Saved entries

──────────────────────────────

(** What is checked of the normalisation of one sample: the result lies
    between -1.0 and 1.0 and is exactly [s / 32768]. *)
Definition sample_ok (s : Z) : bool :=
  let x := normalize_sample s in
  SFleb (f32_of_int (-1)) x && SFleb x (f32_of_int 1) &&
  match f32_value x with
  | Some q => Qeq_bool q (s # 32768)
  | None => false
  end.

(** [p] on every integer from [base * 2^k] up to [(base + 1) * 2^k - 1]. *)
Fixpoint forall_below (k : nat) (base : Z) (p : Z -> bool) : bool :=
  match k with
  | O => p base
  | S k' => forall_below k' (2 * base) p && forall_below k' (2 * base + 1) p
  end.

(** ** The libraries around the script *)

(** What [model.generate] hands back, as far as the script looks at it: for a
    list, the outcome of [output[0]["text"]]; for anything else,
    [str(output)]. *)
Inductive gen_output (O : Type) :=
| OutputList (first_text : outcome (value O))
| OutputOther (text : str).
Arguments OutputList {O} first_text.
Arguments OutputOther {O} text.

Class Platform := {
  (** numbers and every object that is not None, bool, str, list or dict *)
  opaque : Type;
  (** a restored SALMModel *)
  Model : Type;
  (** pathlib.Path *)
  Path : Type;
  (** the state of the machine outside the process: files, the accelerator *)
  Env : Type;
  (** json.loads on the payload bytes *)
  json_loads : bytes -> outcome (value opaque);
  (** json.dumps on an opaque object: a number's text, else its TypeError *)
  dumps_opaque : opaque -> outcome str;
  (** str(v) for numbers, containers and other objects *)
  format_other : value opaque -> str;
  (** type(o).__name__ *)
  type_name_opaque : opaque -> str;
  Path_of_str : str -> Path;
  (** the text of the TypeError that Path(v) raises on a non-string *)
  Path_type_error : value opaque -> str;
  (** str(path) *)
  Path_str : Path -> str;
  (** torch.backends.mps.is_available() *)
  mps_is_available : Env -> bool;
  (** SALMModel.restore_from(ckpt, map_location=device) *)
  restore_from : str -> str -> Env -> outcome Model * Env;
  (** model.freeze() *)
  freeze : Model -> Env -> outcome unit * Env;
  (** path.read_bytes() *)
  read_bytes : Path -> Env -> outcome bytes * Env;
  (** torch.from_numpy(audio).unsqueeze(0).to(device): the same samples as a
      tensor of shape (1, n), unless the transfer raises *)
  to_device : list float32 -> str -> Env -> outcome unit * Env;
  (** model.generate(audio_signal=tensor, signal_length=torch.tensor([n]))
      under torch.inference_mode() *)
  generate : Model -> list float32 -> Z -> Env -> outcome (gen_output opaque) * Env
}.
(** X25: one index entry of another dimension fails every search. When
    the index holds an entry whose embedding does not have the length of
    the query vector, [similaritySearch] fails with the message of
    [cosineSimilarity], whatever [topK] and the threshold and whatever the
    other entries, and [searchWithFilters] fails with the same message
    wrapped once more. *)
Theorem X25_dimension_mismatch
    (sqrt : Q -> Q) (store : FileVectorStore.t) (queryEmbedding : list Q)
    (topK : nat) (threshold : Q) (item : FileVectorStore.entry) :
  In item (FileVectorStore.index store) ->
  List.length (FileVectorStore.embedding item) <> List.length queryEmbedding ->
  FileVectorStore.similaritySearch sqrt store queryEmbedding topK threshold
  = Err (VectorStoreError
           "Failed to perform similarity search: Error: Vector dimensions must match"
           "similaritySearch")
  /\ forall filters,
       FileVectorStore.searchWithFilters sqrt store queryEmbedding filters topK
         threshold
       = Err (VectorStoreError
                "Failed to search with filters: RAGError: Failed to perform similarity search: Error: Vector dimensions must match"
                "searchWithFilters").
Proof.
  intros Hitem Hlength.
  assert (Hsearch : forall limit,
    FileVectorStore.similaritySearch sqrt store queryEmbedding limit threshold
    = Err (VectorStoreError
             "Failed to perform similarity search: Error: Vector dimensions must match"
             "similaritySearch")).
  { intros limit. unfold FileVectorStore.similaritySearch.
    destruct (FileVectorStore.index store) as [| first rest] eqn:Hindex;
      [contradiction |].
    rewrite (sequence_fails _ (mkError "Error" "Vector dimensions must match" "")).
    - reflexivity.
    - apply in_map_iff. exists item. split; [| exact Hitem].
      unfold FileVectorStore.cosineSimilarity.
      destruct (Nat.eqb_spec (List.length queryEmbedding)
                  (List.length (FileVectorStore.embedding item))) as [E | _];
        [now contradiction Hlength | reflexivity].
    - intros e He. apply in_map_iff in He. destruct He as (other & Hother & _).
      unfold FileVectorStore.cosineSimilarity in Hother.
      destruct (negb _); cbn [bind] in Hother.
      + now injection Hother as <-.
      + destruct (FileVectorStore.sums _ _ _) as [[dotProduct normA] normB].
        destruct (Qeq_bool _ _); discriminate Hother. }
  split; [apply Hsearch |].
  intros filters. unfold FileVectorStore.searchWithFilters.
  rewrite (Hsearch 1000%nat). reflexivity.
Qed.

Lemma X25_dimension_mismatch_witness :
  FileVectorStore.similaritySearch Scenario.sqrtQ Scenario.threeDocs [1%Q] 5 (1 # 2)%Q
  = Err (VectorStoreError
           "Failed to perform similarity search: Error: Vector dimensions must match"
           "similaritySearch").
Proof.
  refine (proj1
            (X25_dimension_mismatch Scenario.sqrtQ Scenario.threeDocs [1%Q] 5 (1 # 2)%Q
               (FileVectorStore.entryOf Scenario.tableDoc) _ _)).
  - left. reflexivity.
  - discriminate.
Defined.

(** ** Cache: a read protects an entry *)

Lemma mapGet_mapSet_other {V : Type} (m : list (string * V)) (key k : string) (v : V) :
  k <> key -> SmartCache.mapGet (SmartCache.mapSet m key v) k = SmartCache.mapGet m k.
Proof.
  intros Hne. induction m as [| [k' old] rest IH]; cbn [SmartCache.mapSet SmartCache.mapGet].
  - destruct (String.eqb_spec key k) as [E | _]; [now contradiction Hne | reflexivity].
  - destruct (String.eqb_spec k' key) as [-> | Hk']; cbn [SmartCache.mapGet].
    + destruct (String.eqb_spec key k) as [E | _]; [now contradiction Hne | reflexivity].
    + now rewrite IH.
Qed.

Lemma mapGet_mapDelete_other {V : Type} (m : list (string * V)) (key k : string) :
  k <> key -> SmartCache.mapGet (SmartCache.mapDelete m key) k = SmartCache.mapGet m k.
Proof.
  intros Hne. unfold SmartCache.mapDelete.
  induction m as [| [k' v] rest IH]; [reflexivity |].
  cbn [filter fst SmartCache.mapGet].
  destruct (String.eqb_spec k' key) as [-> | Hk']; cbn [negb SmartCache.mapGet].
  - destruct (String.eqb_spec key k) as [E | _]; [now contradiction Hne | exact IH].
  - now rewrite IH.
Qed.

Lemma first_key_after_read {V : Type} (m : list (string * V)) (key other : string)
    (v : V) :
  other <> key -> SmartCache.mapHas m other = true ->
  exists k old rest,
    SmartCache.mapSet (SmartCache.mapDelete m key) key v = (k, old) :: rest
    /\ k <> key.
Proof.
  intros Hne Hhas. unfold SmartCache.mapHas in Hhas.
  rewrite <- (mapGet_mapDelete_other m key other Hne) in Hhas.
  assert (Hkeys : forall kv, In kv (SmartCache.mapDelete m key) -> fst kv <> key).
  { intros kv Hkv. unfold SmartCache.mapDelete in Hkv. apply filter_In in Hkv.
    destruct Hkv as [_ Hkv]. destruct (String.eqb_spec (fst kv) key); [discriminate | assumption]. }
  destruct (SmartCache.mapDelete m key) as [| [k old] rest]; [discriminate Hhas |].
  assert (Hk : k <> key) by (apply (Hkeys (k, old)); now left).
  exists k, old, (SmartCache.mapSet rest key v). split; [| exact Hk].
  cbn [SmartCache.mapSet].
  destruct (String.eqb_spec k key) as [E | _]; [now contradiction Hk | reflexivity].
Qed.

Lemma bumpHits_nth (heap : list SmartCache.CacheEntry) (address : nat)
    (entry : SmartCache.CacheEntry) :
  nth_error heap address = Some entry ->
  nth_error (SmartCache.bumpHits heap address) address
  = Some (SmartCache.mkEntry (SmartCache.value entry) (SmartCache.timestamp entry)
            (S (SmartCache.hits entry)) (SmartCache.embedding entry)).
Proof.
  revert address. induction heap as [| e rest IH]; intros [| address];
    cbn [nth_error SmartCache.bumpHits]; try discriminate.
  - intros H. now injection H as ->.
  - apply IH.
Qed.

(** X24: the cache evicts by recency of use. An entry that was just read
    (an exact hit of [get]) survives the next [set] of another query, also
    when the cache is full and the entry was the oldest, provided the
    cache holds an entry under another key; the read has counted one more
    hit on the entry. An entry that is the oldest and was not read is the
    one a [set] into a full cache removes. *)
Theorem X24_cache_recency
    (sqrt : Q -> Q) (c : SmartCache.t) (query query' : string)
    (embedding embedding' : option (list Q)) (filters filters' : option string)
    (startTime now now' : Z) (address : nat) (entry : SmartCache.CacheEntry)
    (other : string) (value' : RAGSearchResponse.t) :
  let key := SmartCache.generateKey query filters in
  SmartCache.mapGet (SmartCache.cache c) key = Some address ->
  nth_error (SmartCache.heap c) address = Some entry ->
  (now - SmartCache.timestamp entry <= SmartCache.maxAge c)%Z ->
  SmartCache.generateKey query' filters' <> key ->
  let read := SmartCache.get sqrt c query embedding filters startTime now in
  (forall after,
      other <> key -> SmartCache.mapHas (SmartCache.cache c) other = true ->
      after = SmartCache.set (snd read) query' value' embedding' filters' now' ->
      fst read = Some (SmartCache.value entry)
      /\ SmartCache.mapGet (SmartCache.cache after) key = Some address
      /\ nth_error (SmartCache.heap after) address
         = Some (SmartCache.mkEntry (SmartCache.value entry)
                   (SmartCache.timestamp entry) (S (SmartCache.hits entry))
                   (SmartCache.embedding entry)))
  /\ (forall rest,
        SmartCache.cache c = (key, address) :: rest ->
        (SmartCache.maxSize c <= List.length (SmartCache.cache c))%nat ->
        SmartCache.mapGet
          (SmartCache.cache (SmartCache.set c query' value' embedding' filters' now'))
          key = None).
Proof.
  cbv zeta. intros Hkey Hentry Hfresh Hother. split.
  - intros after Hne Hhas ->.
    unfold SmartCache.get.
    cbn [SmartCache.withStats SmartCache.cache SmartCache.heap SmartCache.maxAge].
    rewrite Hkey, Hentry, (proj2 (Z.leb_le _ _) Hfresh).
    cbn [fst snd]. split; [reflexivity |].
    unfold SmartCache.set.
    cbn [SmartCache.withCache SmartCache.recordHit SmartCache.withHeap
         SmartCache.withStats SmartCache.cache SmartCache.heap
         SmartCache.semanticCache SmartCache.maxSize SmartCache.maxAge
         SmartCache.similarityThreshold SmartCache.stats].
    destruct (first_key_after_read (SmartCache.cache c)
                (SmartCache.generateKey query filters) other address Hne Hhas)
      as (k & old & rest & Hcache & Hk).
    rewrite Hcache.
    assert (Hstill :
      SmartCache.mapGet ((k, old) :: rest) (SmartCache.generateKey query filters)
      = Some address) by (rewrite <- Hcache; apply mapGet_mapSet).
    assert (Hheap : forall added,
      nth_error (SmartCache.bumpHits (SmartCache.heap c) address ++ added) address
      = Some (SmartCache.mkEntry (SmartCache.value entry)
                (SmartCache.timestamp entry) (S (SmartCache.hits entry))
                (SmartCache.embedding entry))).
    { intros added. rewrite nth_error_app1.
      - now apply bumpHits_nth.
      - apply nth_error_Some. now rewrite (bumpHits_nth _ _ entry Hentry). }
    destruct (_ <=? _)%nat; [destruct (truthy k) |];
      cbn [SmartCache.cache SmartCache.heap];
      (split; [| apply Hheap]);
      rewrite mapGet_mapSet_other by (intros E; apply Hother; now rewrite E);
      try rewrite mapGet_mapDelete_other by (intros E; apply Hk; now rewrite E);
      exact Hstill.
  - intros rest Hcache Hfull. unfold SmartCache.set.
    assert (Htruthy : truthy (SmartCache.generateKey query filters) = true)
      by (unfold SmartCache.generateKey; apply hex_truthy).
    rewrite (proj2 (Nat.leb_le _ _) Hfull), Hcache, Htruthy. cbn [SmartCache.cache].
    rewrite mapGet_mapSet_other by (intros E; apply Hother; now rewrite E).
    apply mapGet_mapDelete.
Qed.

──────────────────────────────

_AIM OF THE TASK_.
For the lines above, output exactly those from the line containing "generate : Model" through the line containing "In item (FileVectorStore.index store) ->", and skip the others.

_RESULT FOR THIS TASK_.
  generate : Model -> list float32 -> Z -> Env -> outcome (gen_output opaque) * Env
}.
(** X25: one index entry of another dimension fails every search. When
    the index holds an entry whose embedding does not have the length of
    the query vector, [similaritySearch] fails with the message of
    [cosineSimilarity], whatever [topK] and the threshold and whatever the
    other entries, and [searchWithFilters] fails with the same message
    wrapped once more. *)
Theorem X25_dimension_mismatch
    (sqrt : Q -> Q) (store : FileVectorStore.t) (queryEmbedding : list Q)
    (topK : nat) (threshold : Q) (item : FileVectorStore.entry) :
  In item (FileVectorStore.index store) ->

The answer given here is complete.